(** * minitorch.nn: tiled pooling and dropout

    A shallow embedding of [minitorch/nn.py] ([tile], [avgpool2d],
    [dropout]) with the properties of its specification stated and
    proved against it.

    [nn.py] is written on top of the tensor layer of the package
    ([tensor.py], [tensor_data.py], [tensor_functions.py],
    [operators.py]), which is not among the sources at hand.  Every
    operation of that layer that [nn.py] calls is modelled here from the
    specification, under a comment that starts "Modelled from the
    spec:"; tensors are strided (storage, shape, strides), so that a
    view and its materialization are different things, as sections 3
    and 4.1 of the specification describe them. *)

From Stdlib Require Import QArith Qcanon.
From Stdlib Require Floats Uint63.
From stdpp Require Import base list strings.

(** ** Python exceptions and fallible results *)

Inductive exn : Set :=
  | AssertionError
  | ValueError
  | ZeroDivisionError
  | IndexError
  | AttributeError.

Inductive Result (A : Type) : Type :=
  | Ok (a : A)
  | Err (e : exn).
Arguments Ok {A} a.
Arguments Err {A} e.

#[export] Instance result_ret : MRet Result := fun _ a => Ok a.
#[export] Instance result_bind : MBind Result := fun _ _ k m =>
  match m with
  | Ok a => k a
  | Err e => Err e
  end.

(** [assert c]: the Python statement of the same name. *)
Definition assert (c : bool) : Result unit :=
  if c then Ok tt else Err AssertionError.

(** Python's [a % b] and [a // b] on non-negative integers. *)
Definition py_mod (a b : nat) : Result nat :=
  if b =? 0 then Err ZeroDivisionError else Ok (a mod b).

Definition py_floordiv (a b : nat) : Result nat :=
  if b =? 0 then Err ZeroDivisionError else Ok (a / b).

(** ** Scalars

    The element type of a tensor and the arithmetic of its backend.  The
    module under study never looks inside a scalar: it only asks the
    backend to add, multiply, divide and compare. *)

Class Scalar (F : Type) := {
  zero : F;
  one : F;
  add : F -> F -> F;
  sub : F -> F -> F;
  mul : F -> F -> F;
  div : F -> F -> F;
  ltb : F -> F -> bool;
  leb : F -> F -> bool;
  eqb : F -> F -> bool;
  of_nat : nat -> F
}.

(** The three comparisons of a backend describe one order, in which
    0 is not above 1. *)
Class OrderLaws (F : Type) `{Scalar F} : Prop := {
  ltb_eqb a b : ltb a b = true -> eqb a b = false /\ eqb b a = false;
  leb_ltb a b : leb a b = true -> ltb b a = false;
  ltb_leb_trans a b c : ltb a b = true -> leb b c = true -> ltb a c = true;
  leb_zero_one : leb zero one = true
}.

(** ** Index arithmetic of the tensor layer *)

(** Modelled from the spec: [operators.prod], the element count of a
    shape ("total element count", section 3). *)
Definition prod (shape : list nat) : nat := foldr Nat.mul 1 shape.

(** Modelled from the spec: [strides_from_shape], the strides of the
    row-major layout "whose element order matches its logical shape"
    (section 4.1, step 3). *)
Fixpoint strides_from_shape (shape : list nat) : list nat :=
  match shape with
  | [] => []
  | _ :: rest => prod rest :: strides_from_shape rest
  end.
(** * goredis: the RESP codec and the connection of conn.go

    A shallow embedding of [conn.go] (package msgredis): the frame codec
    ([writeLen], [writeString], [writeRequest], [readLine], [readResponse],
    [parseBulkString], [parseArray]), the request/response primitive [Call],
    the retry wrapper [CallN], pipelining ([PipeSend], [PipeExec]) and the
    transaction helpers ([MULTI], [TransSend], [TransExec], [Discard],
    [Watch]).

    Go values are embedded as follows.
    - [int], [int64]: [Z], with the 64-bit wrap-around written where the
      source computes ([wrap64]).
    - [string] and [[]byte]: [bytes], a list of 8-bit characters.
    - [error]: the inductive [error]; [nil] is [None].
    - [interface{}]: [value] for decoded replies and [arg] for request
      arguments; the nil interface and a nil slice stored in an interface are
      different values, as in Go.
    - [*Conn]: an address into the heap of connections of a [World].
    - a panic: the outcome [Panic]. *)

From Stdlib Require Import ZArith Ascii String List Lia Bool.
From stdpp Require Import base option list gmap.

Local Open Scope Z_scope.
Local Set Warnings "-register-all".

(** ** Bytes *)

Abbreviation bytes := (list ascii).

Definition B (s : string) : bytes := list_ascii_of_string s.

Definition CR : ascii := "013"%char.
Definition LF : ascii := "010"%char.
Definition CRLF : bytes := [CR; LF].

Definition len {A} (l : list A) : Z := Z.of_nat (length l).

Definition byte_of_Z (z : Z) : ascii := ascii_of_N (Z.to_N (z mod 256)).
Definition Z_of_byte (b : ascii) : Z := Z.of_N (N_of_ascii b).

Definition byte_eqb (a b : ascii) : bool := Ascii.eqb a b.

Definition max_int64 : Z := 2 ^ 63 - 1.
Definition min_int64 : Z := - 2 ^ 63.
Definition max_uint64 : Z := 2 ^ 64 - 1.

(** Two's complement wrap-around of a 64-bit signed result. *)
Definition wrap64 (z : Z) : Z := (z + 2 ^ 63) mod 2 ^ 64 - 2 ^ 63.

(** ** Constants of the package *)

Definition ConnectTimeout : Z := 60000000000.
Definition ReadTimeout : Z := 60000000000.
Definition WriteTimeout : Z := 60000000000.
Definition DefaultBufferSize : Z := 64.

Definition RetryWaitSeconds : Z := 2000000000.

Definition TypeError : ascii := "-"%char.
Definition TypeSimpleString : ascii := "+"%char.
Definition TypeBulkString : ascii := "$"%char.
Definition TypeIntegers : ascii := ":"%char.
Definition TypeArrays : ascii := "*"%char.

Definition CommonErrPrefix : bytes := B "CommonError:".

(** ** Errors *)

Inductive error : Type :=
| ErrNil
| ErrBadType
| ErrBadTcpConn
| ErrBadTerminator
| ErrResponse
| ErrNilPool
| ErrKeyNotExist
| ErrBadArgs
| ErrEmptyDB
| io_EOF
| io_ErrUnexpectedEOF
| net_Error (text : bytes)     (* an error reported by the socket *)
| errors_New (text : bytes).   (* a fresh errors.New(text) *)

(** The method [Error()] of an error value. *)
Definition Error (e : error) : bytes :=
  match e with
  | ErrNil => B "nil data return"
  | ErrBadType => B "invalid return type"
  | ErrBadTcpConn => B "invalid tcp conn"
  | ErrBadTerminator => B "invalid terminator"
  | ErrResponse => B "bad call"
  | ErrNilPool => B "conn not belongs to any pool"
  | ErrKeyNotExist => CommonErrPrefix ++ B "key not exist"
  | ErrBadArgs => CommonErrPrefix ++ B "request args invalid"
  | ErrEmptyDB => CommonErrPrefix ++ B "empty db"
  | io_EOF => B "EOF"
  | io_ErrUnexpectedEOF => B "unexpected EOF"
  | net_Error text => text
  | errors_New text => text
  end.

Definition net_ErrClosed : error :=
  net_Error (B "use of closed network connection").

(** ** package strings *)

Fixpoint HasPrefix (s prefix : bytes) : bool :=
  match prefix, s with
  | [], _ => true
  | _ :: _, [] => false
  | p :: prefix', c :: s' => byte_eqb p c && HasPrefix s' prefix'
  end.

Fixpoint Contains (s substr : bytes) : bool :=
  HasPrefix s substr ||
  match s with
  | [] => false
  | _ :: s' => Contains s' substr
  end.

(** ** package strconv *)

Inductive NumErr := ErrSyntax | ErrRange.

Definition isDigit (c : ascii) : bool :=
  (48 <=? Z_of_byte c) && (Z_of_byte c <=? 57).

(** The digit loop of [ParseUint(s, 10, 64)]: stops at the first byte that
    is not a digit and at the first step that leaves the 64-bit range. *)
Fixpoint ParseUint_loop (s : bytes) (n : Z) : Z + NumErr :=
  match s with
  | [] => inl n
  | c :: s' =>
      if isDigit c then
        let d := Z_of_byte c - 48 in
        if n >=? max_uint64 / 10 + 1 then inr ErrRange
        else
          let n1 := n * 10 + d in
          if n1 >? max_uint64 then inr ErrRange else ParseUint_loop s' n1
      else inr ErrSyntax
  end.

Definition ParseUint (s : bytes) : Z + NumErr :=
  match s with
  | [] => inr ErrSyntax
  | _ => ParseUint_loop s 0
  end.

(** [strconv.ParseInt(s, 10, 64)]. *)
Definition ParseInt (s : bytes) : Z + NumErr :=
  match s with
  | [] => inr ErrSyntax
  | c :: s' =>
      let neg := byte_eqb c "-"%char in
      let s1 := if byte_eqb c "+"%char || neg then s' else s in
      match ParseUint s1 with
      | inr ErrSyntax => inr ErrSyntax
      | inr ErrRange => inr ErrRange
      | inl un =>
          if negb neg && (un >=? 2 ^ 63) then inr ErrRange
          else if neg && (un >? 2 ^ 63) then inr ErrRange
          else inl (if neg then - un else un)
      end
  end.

**********

• _BRIEF_:
Search the preceding listing for "stdpp" and extract every line where it is found.

• _ANSWER SECTION_:
From stdpp Require Import base list strings.
From stdpp Require Import base option list gmap.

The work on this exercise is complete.